This media player add-on will look at your music library and extrapolate a ranked list of your favourite artist and genres from your ratings and playcounts.

Not only this, but by examining your songs and cross referencing them with a decent song lyrics database and a song meanings database, the program will be able to draw up a series of conclusions to take you on a voyage of discovery about your musical tastes. Here are a few examples of what it might throw out (not a list):
“Your interest in Bon Jovi peaked at the release of the Slippery When Wet album”
“You rate Britney Spears songs very poorly but keep playing them anyway”
“The most common noun in your music collection is ‘hat’”
“Your favourite year for music was 1973”
“You dislike songs about love but have mixed feelings about food related songs”

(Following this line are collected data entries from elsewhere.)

(* ===== verification/Venue.v ===== *)
(** The venue money key and its typed claims ([lc-wallet-core/src/venue.rs]). *)

From S2P Require Import Prelude Http Crates Key Pset Approval LendingData.

Definition ORDER_TAG : string := "rf/order/v2".
Definition ORDER_TAG_V1 : string := "rf/order/v1".
Definition WITHDRAW_TAG : string := "rf/withdraw/v1".
Definition LOGIN_TAG : string := "rf/login/v1".
Definition DELEGATE_TAG : string := "rf/delegate/v1".
Definition PRODUCT : string := "RF-BTC-USDT".
Definition SERVICE_LOGIN_TAG : string := "lc/service-login/v1".
Definition VENUE_KEY_PURPOSE : Z := 19523. (* 0x4C43 *)

Record FeeCaps := { max_bps : Z; max_chain : Z }.
Inductive OrderSide := Buy | Sell.

Inductive TypedRequest :=
| ROrder (product : string) (side : OrderSide) (price qty expiry nonce : Z) (caps : option FeeCaps)
| RWithdraw (amt : Z) (dest : string) (root : bytes32)
| RLogin (challenge : string)
| RDelegate (venue : string) (owner trade_pk : bytes32).

(** [secp256k1] and [elements] as only this module uses them: BIP32 from a
    seed along hardened indices, the tweak of a keypair, a transaction
    extracted from a pset, its taproot key-spend sighash, and a signature's
    bytes. *)
Class VenueApi `{SchnorrApi, PsetTypes} := {
  bip32_derive_hardened : list byte → list Z → option bytes32;
  add_xonly_tweak : Keypair → bytes32 → Keypair;
  Transaction : Type;
  extract_tx : Pset → option Transaction;
  taproot_key_spend_sighash : Transaction → nat → list TxOut → bytes32 → bytes32;
  signature_bytes : Signature → list byte;
}.

Section digests.
Context `{!HashesApi}.

Definition sha (m : list byte) : bytes32 := sha256 m.

Definition side_byte (side : OrderSide) : list byte := [match side with Buy => x00 | Sell => x01 end].
Definition order_preimage (pk : bytes32) (side : OrderSide) (price qty expiry nonce : Z)
    (caps : option FeeCaps) : list byte :=
  as_bytes (match caps with Some _ => ORDER_TAG | None => ORDER_TAG_V1 end)
    ++ slice pk ++ as_bytes PRODUCT ++ side_byte side
    ++ u64_be price ++ u64_be qty ++ u32_be expiry ++ u64_be nonce
    ++ (match caps with
        | Some c => u64_be c.(max_bps) ++ u64_be c.(max_chain)
        | None => []
        end).
Definition order_digest (pk : bytes32) (side : OrderSide) (price qty expiry nonce : Z)
    (caps : option FeeCaps) : bytes32 := sha (order_preimage pk side price qty expiry nonce caps).

Definition withdraw_preimage (pk : bytes32) (amt : Z) (dest_spk_hash root : bytes32) : list byte :=
  as_bytes WITHDRAW_TAG ++ slice pk ++ u64_be amt ++ slice dest_spk_hash ++ slice root.
Definition withdraw_digest (pk : bytes32) (amt : Z) (dest_spk_hash root : bytes32) : bytes32 :=
  sha (withdraw_preimage pk amt dest_spk_hash root).

Definition delegate_preimage (owner trade : bytes32) (domain : string) : list byte :=
  as_bytes DELEGATE_TAG ++ slice owner ++ slice trade ++ as_bytes domain.
Definition delegate_digest (owner trade : bytes32) (domain : string) : bytes32 :=
  sha (delegate_preimage owner trade domain).

Definition login_preimage (pk : bytes32) (challenge : string) : list byte :=
  as_bytes LOGIN_TAG ++ slice pk ++ as_bytes challenge.
Definition login_digest (pk : bytes32) (challenge : string) : bytes32 :=
  sha (login_preimage pk challenge).

Definition service_login_preimage (pk : bytes32) (domain challenge : string) : list byte :=
  as_bytes SERVICE_LOGIN_TAG ++ slice pk ++ as_bytes domain ++ [x00] ++ as_bytes challenge.
Definition service_login_digest (pk : bytes32) (domain challenge : string) : bytes32 :=
  sha (service_login_preimage pk domain challenge).

Definition p2tr_spk_hash (pk : bytes32) : bytes32 := sha ([x51; x20] ++ slice pk).
End digests.

(** Byte order of a displayed block hash is reversed in memory. *)
Definition genesis_block_hash (network : Network) : option bytes32 :=
  match network with
  | Liquid => to_array 32 (reverse (hex_lit "1466275836220db2944ca059a3a10ef6fd2ea684b0688d2c379296888a206003"))
  | LiquidTestnet => to_array 32 (reverse (hex_lit "a771da8e52ee6ad581ed1e9a99825e5b3b7992225534eaa2ae23244fe26ab1c1"))
  | Regtest => None
  end.

Section typed.
Context `{!HashesApi, !HexApi, !JsonApi, !ElementsApi}.

Definition parse_order (kind : string) (value : Value) : result string TypedRequest :=
  product ← str_field value "product";
  side_str ← str_field value "side";
  side ← (if bool_decide (side_str = "buy") then Ok Buy
          else if bool_decide (side_str = "sell") then Ok Sell
          else Err ("unknown side: " +:+ side_str));
  price ← u64_field value "price";
  qty ← u64_field value "qty";
  expiry ← u32_field value "expiry";
  nonce ← u64_field value "nonce";
  caps ←
    (if bool_decide (kind = "rf/order/v2") then
       bps ← u64_field value "maxBps";
       chain ← u64_field value "maxChain";
       Ok (Some {| max_bps := bps; max_chain := chain |})
     else if bool_decide (is_Some (json_get value "maxBps")) || bool_decide (is_Some (json_get value "maxChain"))
     then Err "rf/order/v1 carries no fee caps"
     else Ok None);
  Ok (ROrder product side price qty expiry nonce caps).

Definition parse_withdraw (value : Value) : result string TypedRequest :=
  root ← hex32_field value "root";
  amt ← u64_field value "amt";
  dest ← str_field value "dest";
  Ok (RWithdraw amt dest root).

Definition parse_delegate (value : Value) : result string TypedRequest :=
  owner ← hex32_field value "owner";
  trade_pk ← hex32_field value "tradePk";
  venue ← str_field value "venue";
  Ok (RDelegate venue owner trade_pk).

Definition parse_typed_fields (kind : string) (value : Value) : result string TypedRequest :=
  if bool_decide (kind = "rf/order/v1") || bool_decide (kind = "rf/order/v2") then parse_order kind value
  else if bool_decide (kind = "rf/withdraw/v1") then parse_withdraw value
  else if bool_decide (kind = "rf/login/v1") then
    challenge ← str_field value "challenge"; Ok (RLogin challenge)
  else if bool_decide (kind = "rf/delegate/v1") then parse_delegate value
  else Err ("unknown typed request kind: " +:+ kind).

Definition parse_typed_description (description : string) : option (result string TypedRequest) :=
  value ← json_from_str (str_trim description);
  kind ← (k ← json_get value "kind"; json_as_str k);
  if String.prefix "rf/" kind then Some (parse_typed_fields kind value) else None.

Definition typed_request_digest (request : TypedRequest) (pk : bytes32) : result string bytes32 :=
  match request with
  | ROrder product side price qty expiry nonce caps =>
      if bool_decide (as_bytes product = as_bytes PRODUCT)
      then Ok (order_digest pk side price qty expiry nonce caps)
      else Err ("unknown product: " +:+ product)
  | RWithdraw amt dest root =>
      spk ← ok_or (address_script_pubkey dest) "withdraw dest is not a valid address";
      Ok (withdraw_digest pk amt (sha spk) root)
  | RLogin challenge => Ok (login_digest pk challenge)
  | RDelegate venue owner trade_pk =>
      if negb (bool_decide (owner = pk))
      then Err "delegation names another account's owner key — refusing"
      else if bool_decide (trade_pk = owner)
      then Err "delegation trade key equals the owner key — refusing"
      else Ok (delegate_digest owner trade_pk venue)
  end.
End typed.

Section key.
Context `{!HashesApi, !HexApi, !SchnorrApi, !ElementsApi, !PsetTypes, !PsetApi, !VenueApi}.

Record VenueKey := { vk_keypair : Keypair }.

Definition venue_network_index (network : Network) : Z :=
  match network with Liquid => 0 | LiquidTestnet => 1 | Regtest => 2 end.
Definition VenueKey_from_seed (seed : list byte) (network : Network) : result string VenueKey :=
  secret ← ok_or (bip32_derive_hardened seed [VENUE_KEY_PURPOSE; venue_network_index network; 0])
             "bip32";
  keypair ← ok_or (keypair_from_seckey secret) "a bip32 child key is a valid secp key";
  Ok {| vk_keypair := keypair |}.

Definition vk_public_key (k : VenueKey) : bytes32 := x_only_public_key (vk_keypair k).
Definition sign_digest (k : VenueKey) (digest : bytes32) : Signature :=
  sign_schnorr_no_aux_rand digest (vk_keypair k).
Definition sign_typed (k : VenueKey) (request : TypedRequest) : result string (bytes32 * Signature) :=
  digest ← typed_request_digest request (vk_public_key k);
  Ok (digest, sign_digest k digest).

Definition p2tr_script_pubkey (k : VenueKey) : Script := [x51; x20] ++ slice (vk_public_key k).
Definition tweaked_keypair (k : VenueKey) : Keypair :=
  add_xonly_tweak (vk_keypair k) (tap_tweak_hash (vk_public_key k) None).
Definition p2tr_tweaked_script_pubkey (k : VenueKey) : Script :=
  [x51; x20] ++ slice (x_only_public_key (tweaked_keypair k)).

Definition sign_keyspend_with (keypair : Keypair) (tx : Transaction) (index : nat)
    (prevouts : list TxOut) (genesis : bytes32) : Signature :=
  sign_schnorr_no_aux_rand (taproot_key_spend_sighash tx index prevouts genesis) keypair.
Definition sign_p2tr_keyspend (k : VenueKey) := sign_keyspend_with (vk_keypair k).

Definition with_witness (input : PsetInput) (w : list (list byte)) : PsetInput :=
  {| in_previous_txid := input.(in_previous_txid);
     in_previous_output_index := input.(in_previous_output_index);
     in_witness_utxo := input.(in_witness_utxo); in_asset := input.(in_asset);
     in_amount := input.(in_amount); in_blind_asset_proof := input.(in_blind_asset_proof);
     in_blind_value_proof := input.(in_blind_value_proof);
     in_issuance_value_amount := input.(in_issuance_value_amount);
     in_blinded_issuance := input.(in_blinded_issuance);
     in_issuance_inflation_keys := input.(in_issuance_inflation_keys);
     in_issuance_blinding_nonce := input.(in_issuance_blinding_nonce);
     in_issuance_asset_entropy := input.(in_issuance_asset_entropy);
     in_final_script_witness := Some w |}.

(** Whether an input is this key's, and with which keypair it is signed. *)
Definition keyspend_input (k : VenueKey) (ii : nat * PsetInput) : option (nat * bool) :=
  match in_final_script_witness ii.2 with
  | Some _ => None
  | None =>
      utxo ← in_witness_utxo ii.2;
      if bool_decide (txo_script_pubkey utxo = p2tr_script_pubkey k) then Some (ii.1, false)
      else if bool_decide (txo_script_pubkey utxo = p2tr_tweaked_script_pubkey k) then Some (ii.1, true)
      else None
  end.

Definition sign_pset_keyspend_inputs (k : VenueKey) (pset : Pset) (genesis : bytes32)
    : result string (Pset * nat) :=
  let mine := omap (keyspend_input k) (enumerate (pset_inputs pset)) in
  if bool_decide (mine = []) then Ok (pset, O)
  else
    prevouts ← try_collect (λ inp, ok_or (in_witness_utxo inp)
                 "input carries no witness_utxo — required to sign a venue-key input") (pset_inputs pset);
    tx ← ok_or (extract_tx pset) "extract_tx";
    let tweaked := tweaked_keypair k in
    let sign inputs '(i, needs_tweak) :=
      let keypair := if (needs_tweak : bool) then tweaked else vk_keypair k in
      let sig := sign_keyspend_with keypair tx i prevouts genesis in
      alter (λ input, with_witness input [signature_bytes sig]) i inputs in
    Ok ({| pset_inputs := foldl sign (pset_inputs pset) mine; pset_outputs := pset_outputs pset |},
        length mine).

(** ** The free signing functions *)

Definition sign_login (k : VenueKey) (challenge : string) : bytes32 * Signature :=
  let d := login_digest (vk_public_key k) challenge in (d, sign_digest k d).
Definition sign_order (k : VenueKey) (side : OrderSide) (price qty expiry nonce : Z)
    (caps : option FeeCaps) : bytes32 * Signature :=
  let d := order_digest (vk_public_key k) side price qty expiry nonce caps in (d, sign_digest k d).
Definition sign_withdraw (k : VenueKey) (amt : Z) (root : bytes32) : bytes32 * Signature :=
  let pk := vk_public_key k in
  let d := withdraw_digest pk amt (p2tr_spk_hash pk) root in (d, sign_digest k d).
Definition sign_service_login (k : VenueKey) (domain challenge : string) : string * string :=
  let pk := vk_public_key k in
  (hex_encode (slice pk), signature_to_string (sign_digest k (service_login_digest pk domain challenge))).
Definition verify_service_login (service_key domain challenge signature : string) : result string bytes32 :=
  pk ← ok_or (hex_decode_to_slice 32 service_key) "service key must be 32 bytes of hex";
  let digest := service_login_digest pk domain challenge in
  xonly ← ok_or (xonly_from_slice pk) "service key is not a valid x-only public key";
  sig ← ok_or (signature_parse signature) "service signature is not valid hex";
  _ ← ensure (verify_schnorr sig digest xonly) "service signature does not match the challenge";
  Ok pk.
End key.

(** * The SDK login over HTTP *)

(** [%{b:02X}] *)
Definition hex_upper (d : Z) : Ascii.ascii :=
  Ascii.ascii_of_N (Z.to_N (if d <? 10 then 48 + d else 55 + d)).
Definition is_unreserved (c : Ascii.ascii) : bool :=
  is_ascii_alphanumeric c || bool_decide (c = "-"%char) || bool_decide (c = "_"%char)
  || bool_decide (c = "."%char) || bool_decide (c = "~"%char).
Fixpoint percent_encode (s : string) : string :=
  match s with
  | EmptyString => EmptyString
  | String c s =>
      if is_unreserved c then String c (percent_encode s)
      else String "%" (String (hex_upper (ascii_Z c / 16)) (String (hex_upper (ascii_Z c mod 16))
             (percent_encode s)))
  end.
Definition form_body (pairs : list (string * string)) : string :=
  join_strings "&" ((λ '(k, v), k +:+ "=" +:+ percent_encode v) <$> pairs).

Section sdk_login.
Context `{!HashesApi, !HexApi, !JsonApi, !SchnorrApi}.

Definition host_ok (venue_host : string) : bool :=
  negb (bool_decide (venue_host = ""))
  && string_all (λ b, is_ascii_alphanumeric b || bool_decide (b = "."%char) || bool_decide (b = "-"%char))
       venue_host.

Definition login_pairs (key : VenueKey) (challenge : string) (identity_pk_hex link_code : option string)
    : list (string * string) :=
  let '(_, sig) := sign_login key challenge in
  [("pk", hex_encode (slice (vk_public_key key))); ("sig", signature_to_string sig);
   ("challenge", challenge)]
    ++ (match identity_pk_hex with Some id => [("identity", id)] | None => [] end)
    ++ (match link_code with Some code => [("link", code)] | None => [] end).

Definition sdk_login (venue_host : string) (key : VenueKey) (identity_pk_hex link_code : option string)
    : client string Value Value :=
  if negb (host_ok venue_host) then Done (Err "venue must be a bare domain name")
  else
    let base := "https://" +:+ venue_host in
    Post (base +:+ "/api/sdk/challenge") [] "" (λ reply,
      match reply with
      | HttpOk v =>
          match (c ← json_get v "challenge"; json_as_str c) with
          | None => Done (Err "no challenge in the venue's reply")
          | Some challenge =>
              Post (base +:+ "/api/sdk/login") [("content-type", "application/x-www-form-urlencoded")]
                (form_body (login_pairs key challenge identity_pk_hex link_code)) (λ reply,
                match reply with
                | HttpOk v =>
                    match (e ← json_get v "error"; json_as_str e) with
                    | Some err => Done (Err ("venue refused the login: " +:+ err))
                    | None => Done (Ok v)
                    end
                | HttpStatus code text =>
                    Done (Err ("venue refused the login (" +:+ dec_string code +:+ "): " +:+ text))
                | HttpUnread err => Done (Err err)
                | HttpError err => Done (Err ("could not reach the venue: " +:+ err))
                end)
          end
      | HttpStatus _ text => Done (Err text)
      | HttpUnread err | HttpError err => Done (Err err)
      end).
End sdk_login.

hidden truths, Feb 12 2007

Someone else hates (brackets too) http://blogs.guardi...up_the_bracket.html
[z_t] and [imaginality] ain't the first... [theleopard, Feb 14 2007]

Songs About Hats http://www.google.c...&btnG=Google+Search
for [theleopard] [hidden truths, Feb 14 2007]

last.fm http://last.fm
[hippo] I recommend this site to you, it doesn't look at lyrics, but it does vitrtually everything else you might want. [neilp, Feb 15 2007]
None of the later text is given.